= Beginning of Section =
(** * The order-7 polyharmonic kernel [autofunc0] of [wrapped_code_4.c]

    The C file holds one function, generated by sympy's [ufuncify]:

<<
    double autofunc0(double x0, double x1, double c0, double c1, double eps) {
       double autofunc0_result;
       if (sqrt(pow(-c0 + x0, 2) + pow(-c1 + x1, 2)) <= 0.0) {
          autofunc0_result = 0;
       }
       else {
          autofunc0_result = pow(eps, 7)*pow(pow(-c0 + x0, 2) + pow(-c1 + x1, 2), 7.0/2.0);
       }
       return autofunc0_result;
    }
>>

    The function is embedded twice.

    - [B64.autofunc0] is the function as it executes: a [double] is an IEEE
      754 binary64 number ([spec_float] at precision 53), [+], [*], [/],
      [sqrt] and [<=] are the IEEE operations with rounding to nearest even,
      overflow to infinity, gradual underflow, signed zeros and NaN.  [pow]
      belongs to the C library, not to this file: it is a parameter, and each
      theorem names the facts about [pow] it relies on.  [B64.pow_cr] is one
      conforming [pow], correctly rounded, used to evaluate the function on
      concrete inputs.

    - [autofunc0] is the real-number reading of the same expression: every
      operation returns its exact mathematical value.  It is what the
      binary64 function computes whenever no operation rounds. *)

From Stdlib Require Import Reals Lra Lia ZArith Zfloor Bool.
From Stdlib Require Import QArith Qpower Qreals.
From Stdlib Require Import Floats.SpecFloat.

Local Open Scope R_scope.

(** ** The real-number reading

    The two functions of [<math.h>] the code calls, on real numbers. *)

Module Libm.

(** [sqrt]: the real square root.  C reports a domain error below zero;
    the only argument [autofunc0] passes is a sum of two squares. *)
Definition sqrt (x : R) : R := R_sqrt.sqrt x.

(** [pow(x, y)], by the cases of the C standard (C11 7.12.7.4, F.10.4.4):
    - an integral exponent gives the integer power, for every base
      (so [pow(x, 2)] is [x * x] also for negative [x], and
      [pow(0, 7)] is [0]);
    - a non-integral exponent on a positive base is [exp (y * ln x)];
    - a non-integral positive exponent on a zero base gives [0].
    The results C reports as infinite or NaN (zero base with a negative
    exponent, negative base with a non-integral exponent) have no
    counterpart in [R]; the last branch returns [0] there as well.
    [autofunc0] never reaches them: its exponents are [2], [7] and
    [7/2], and the base of the last one is a sum of two squares. *)
Definition pow (x y : R) : R :=
  if Req_dec_T y (IZR (Zfloor y))
  then powerRZ x (Zfloor y)
  else if Rlt_dec 0 x then Rpower x y else 0.

End Libm.

(** The function, on real numbers. *)

Definition autofunc0 (x0 x1 c0 c1 eps : R) : R :=
  if Rle_dec (Libm.sqrt (Libm.pow (- c0 + x0) 2 + Libm.pow (- c1 + x1) 2)) 0
  then 0
  else Libm.pow eps 7
       * Libm.pow (Libm.pow (- c0 + x0) 2 + Libm.pow (- c1 + x1) 2) (7 / 2).

(** The Euclidean distance of the specification,
    [r = sqrt((x0-c0)^2 + (x1-c1)^2)]. *)
Definition distance (x0 x1 c0 c1 : R) : R :=
  R_sqrt.sqrt ((x0 - c0) ^ 2 + (x1 - c1) ^ 2).

(** ** IEEE 754 binary64 *)

Module Double.

Local Open Scope Z_scope.

(** A [double]: precision 53, infinities at exponent 1024, smallest
    exponent [emin = -1074].  A finite number [S754_finite s m e] is
    [(-1)^s * m * 2^e]. *)
Definition prec : Z := 53.
Definition emax : Z := 1024.
Definition emin : Z := SpecFloat.emin prec emax.
Definition double : Type := spec_float.

(** The operators of the C expression. *)
Definition add : double -> double -> double := SFadd prec emax.
Definition mul : double -> double -> double := SFmul prec emax.
Definition div : double -> double -> double := SFdiv prec emax.
Definition sqrt : double -> double := SFsqrt prec emax.
Definition sub : double -> double -> double := SFsub prec emax.
Definition neg : double -> double := SFopp.
Definition abs : double -> double := SFabs.
Definition leb : double -> double -> bool := SFleb.
Definition ltb : double -> double -> bool := SFltb.

(** Conversion of an integer constant, and the constants of the source:
    [0.0], [2], [7] and [7.0/2.0]. *)
Definition of_int (n : Z) : double := binary_normalize prec emax n 0 false.
Definition zero : double := S754_zero false.
Definition two : double := of_int 2.
Definition seven : double := of_int 7.
Definition seven_halves : double := div (of_int 7) (of_int 2).

(** Powers of two, to write inputs down. *)
Definition pow2 (e : Z) : double := binary_normalize prec emax 1 e false.

(** *** Classification *)

Definition is_nan (f : double) : bool :=
  match f with S754_nan => true | _ => false end.

Definition is_zero (f : double) : bool :=
  match f with S754_zero _ => true | _ => false end.

Definition is_finite (f : double) : bool :=
  match f with S754_zero _ | S754_finite _ _ _ => true | _ => false end.

(** The sign bit; NaN carries none here. *)
Definition sign_bit (f : double) : bool :=
  match f with
  | S754_zero s | S754_infinity s | S754_finite s _ _ => s
  | S754_nan => false
  end.

(** A well-formed double. *)
Definition valid (f : double) : bool := valid_binary prec emax f.

(** Finite numbers whose exponent is not below [emin]: every valid double
    is one, and so is every result of a rounding. *)
Definition on_grid (f : double) : Prop :=
  match f with S754_finite _ _ e => emin <= e | _ => True end.

(** Same double, or two zeros: what C's [==] cannot tell apart, NaN aside. *)
Definition same_value (a b : double) : Prop :=
  a = b \/ (is_zero a = true /\ is_zero b = true).

(** *** Exact values *)

(** The rational value of a finite double (0 for the others). *)
Definition to_Q (f : double) : Q :=
  match f with
  | S754_finite s m e => (inject_Z (cond_Zopp s (Zpos m)) * Qpower 2 e)%Q
  | _ => 0%Q
  end.

Definition to_R (f : double) : R := Q2R (to_Q f).

(** The value of a finite double on the grid, counted in units of
    [2^emin]. *)
Definition scaled (f : double) : Z :=
  match f with
  | S754_finite s m e => cond_Zopp s (Zpos m * 2 ^ (e - emin))
  | _ => 0
  end.

(** [f] is finite and its value is exactly [q]. *)
Definition exactly (f : double) (q : Q) : bool :=
  is_finite f && Qeq_bool (to_Q f) q.

(** The sum [x + t], computed in binary64, is finite and not rounded. *)
Definition exact_sum (x t : double) : bool :=
  is_finite (add x t) && (scaled (add x t) =? scaled x + scaled t).

(** Rounding an integer count of units of [2^emin]. *)
Definition norm (z : Z) : double := binary_normalize prec emax z emin false.

(** The first step of [binary_round]: align the mantissa, then shift it to
    its rounding position. *)
Definition round_position (m : positive) (e : Z) : shr_record * Z :=
  let '(mz, ez) :=
    shl_align m e (fexp prec emax (Zpos (digits2_pos m) + e)) in
  shr_fexp prec emax (Zpos mz) ez loc_Exact.

(** A finite double that rounding leaves alone: a zero, or a number of the
    grid equal to its own rounding.  Valid doubles and exact sums are
    such. *)
Definition normal (f : double) : Prop :=
  is_zero f = true
  \/ (is_finite f = true /\ on_grid f /\ f = norm (scaled f)).

(** *** What the theorems ask of the C library's [pow]

    [pow] is a function of [<math.h>], not of this file: the function below
    takes it as a parameter.  Each property here is a case of C11 F.10.4.4
    or the sign of a real power; none constrains how [pow] rounds. *)

(** [pow(-x, 2) = pow(x, 2)]. *)
Definition square_even (pow : double -> double -> double) : Prop :=
  forall x, pow (neg x) two = pow x two.

(** [pow(+0, 2) = +0]. *)
Definition square_of_zero (pow : double -> double -> double) : Prop :=
  pow zero two = zero.

(** [pow(x, 2)] is a double on the grid. *)
Definition square_on_grid (pow : double -> double -> double) : Prop :=
  forall x, on_grid (pow x two).

(** [pow(NaN, y)] is NaN for the three exponents. *)
Definition pow_nan (pow : double -> double -> double) : Prop :=
  pow S754_nan two = S754_nan /\ pow S754_nan seven = S754_nan
  /\ pow S754_nan seven_halves = S754_nan.

(** [pow(-x, 7) = -pow(x, 7)]. *)
Definition seventh_odd (pow : double -> double -> double) : Prop :=
  forall x, pow (neg x) seven = neg (pow x seven).

(** [pow(x, 7)], unless NaN, has the sign of [x]. *)
Definition seventh_keeps_sign (pow : double -> double -> double) : Prop :=
  forall x, is_nan (pow x seven) = false ->
            sign_bit (pow x seven) = sign_bit x.

(** [pow(+-0, 7) = +-0]. *)
Definition seventh_of_zero (pow : double -> double -> double) : Prop :=
  forall s, pow (S754_zero s) seven = S754_zero s.

(** [pow(x, 7/2)] never has its sign bit set: it is [+0], positive, [+inf]
    or NaN. *)
Definition half_power_unsigned (pow : double -> double -> double) : Prop :=
  forall x, sign_bit (pow x seven_halves) = false.

(** [pow(+-0, 7/2) = +0]. *)
Definition half_power_of_zero (pow : double -> double -> double) : Prop :=
  forall s, pow (S754_zero s) seven_halves = zero.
= End of Section =
If a line in the records above contains "Zpos", copy that line.

  | S754_finite s m e => (inject_Z (cond_Zopp s (Zpos m)) * Qpower 2 e)%Q
  | S754_finite s m e => cond_Zopp s (Zpos m * 2 ^ (e - emin))
    shl_align m e (fexp prec emax (Zpos (digits2_pos m) + e)) in
  shr_fexp prec emax (Zpos mz) ez loc_Exact.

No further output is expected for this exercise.